A$AP Ferg charges into Still Striving like a boxer in the ring. His movements are precise, calculated and — most importantly — ruthless, packing a powerful punch with every verse.
Ferg is A$AP Mob’s second most famous member, but with Still Striving, he makes the case that he’s the group’s most skillful MC. His vocal dexterity and lyrical chops are the qualities the older rap fans yearn for when they say that the new generation no longer cares about the craft of rapping. Throughout the mixtape, Ferg is amped up, firing off bars at impressive rate over booming 808s, gothic church bells and suspenseful synths and strings. The influence of Three 6 Mafia is audible all over the project, and not just in its dark sound: “Mad Man” samples the horrorcore club anthem “Tear the Club Up” and “Plain Jane” borrows the structure and some of the lyrics of “Slob on my Knob.”

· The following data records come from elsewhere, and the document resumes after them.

(* ===== verification/_CoqProject ===== *)
-Q . S2P
Prelude.v
GoStrings.v
Shared.v
GoErrors.v
GoValue.v
AsyncStatus.v
Reconciler.v
ReconcilerSafety.v
Secrets.v
JsonValues.v
Semantics.v
SpecResolution.v
MutationPolicy.v
RequestBuilder.v
Runtime.v
RuntimeStatus.v
RuntimeRead.v
RuntimeReconcile.v
RuntimeTrace.v
RuntimeDelete.v
RuntimeTracking.v
RuntimeManager.v
ServiceClients.v
EndpointSecrets.v
EndpointSafety.v
GuardClients.v
AuthConfig.v
ManagerConfig.v
GeneratorNames.v
GeneratorSemantics.v
RuntimeTypes.v
Sorting.v
ResourceTags.v
QueueRuntime.v
QueueSafety.v
QueueOverlay.v
QueueParity.v
NetworkClients.v
RouteTableClient.v
SecurityListClient.v
SubnetClient.v
NatGatewayClient.v
ServiceGatewayClient.v
InternetGatewayClient.v
NetworkSecurityGroupClient.v
VcnClient.v
DrgClient.v
NetworkSafety.v
ListPages.v
NotFoundGuards.v
GuardHooks.v
Sha256.v
CreateOnlyFingerprint.v
AiDataPlatformClient.v
MutabilityJoin.v
MutabilityDocs.v
MutabilityPolicy.v
ValidatorReports.v
ValidatorCoverage.v
ValidatorMetrics.v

Like a marathon runner — hence the Usain Bolt reference on “Rubber Band Man” — Ferg’s stamina is impressive throughout the tape’s 14 tracks and his energy never falters. Tracks like “Rubber Band Man,” “Aww Yeah” and “East Coast Remix” have the same fired-up tempo of earlier Ferg hits like “Shabba” and “New Level.” They’re songs that make you feel invincible; the kind that instantly make everyone in the club start a mosh pit. But Ferg hardly strays from the formula throughout Still Striving, and the repetitive hooks on some of the tracks — like “Coach Cartier” and “Olympian” — end up sounding rote rather than anthemic.
Ferg is a talented MC, but he sold himself short by essentially making the same song over and over instead of pushing himself to work with new types of cadences or beats. The copious features on the mixtape — which include A$AP Rocky, legends like Cam’ron and Busta Rhymes and upstarts Lil Yachty and MadeinTYO — are the main source of variety, not Ferg himself.
It does say a lot about Ferg’s magnetism as a rapper, however, that many of the featured artists, like Migos, A$AP Rocky and Playboi Carti, emulate his aggressive flow rather than delivering verses in their signature styles. Ferg is the type of rapper who challenges others to keep up, and his collaborators’ respect for his skills are apparent. In a way, 28-year-old Ferg is a sort of equalizer between the new and old generations of hip-hop artists. Cam’ron sounds just as contemporary on the mixtape as Lil Yachty, and Lil Yachty sounds as natural rapping alongside Ferg as Busta Rhymes.
Still Striving isn’t groundbreaking, but it’s a solid record. Ferg has the chops to be considered one of his generation’s greats, but in terms of creative vision and originality, he’s still not quite there.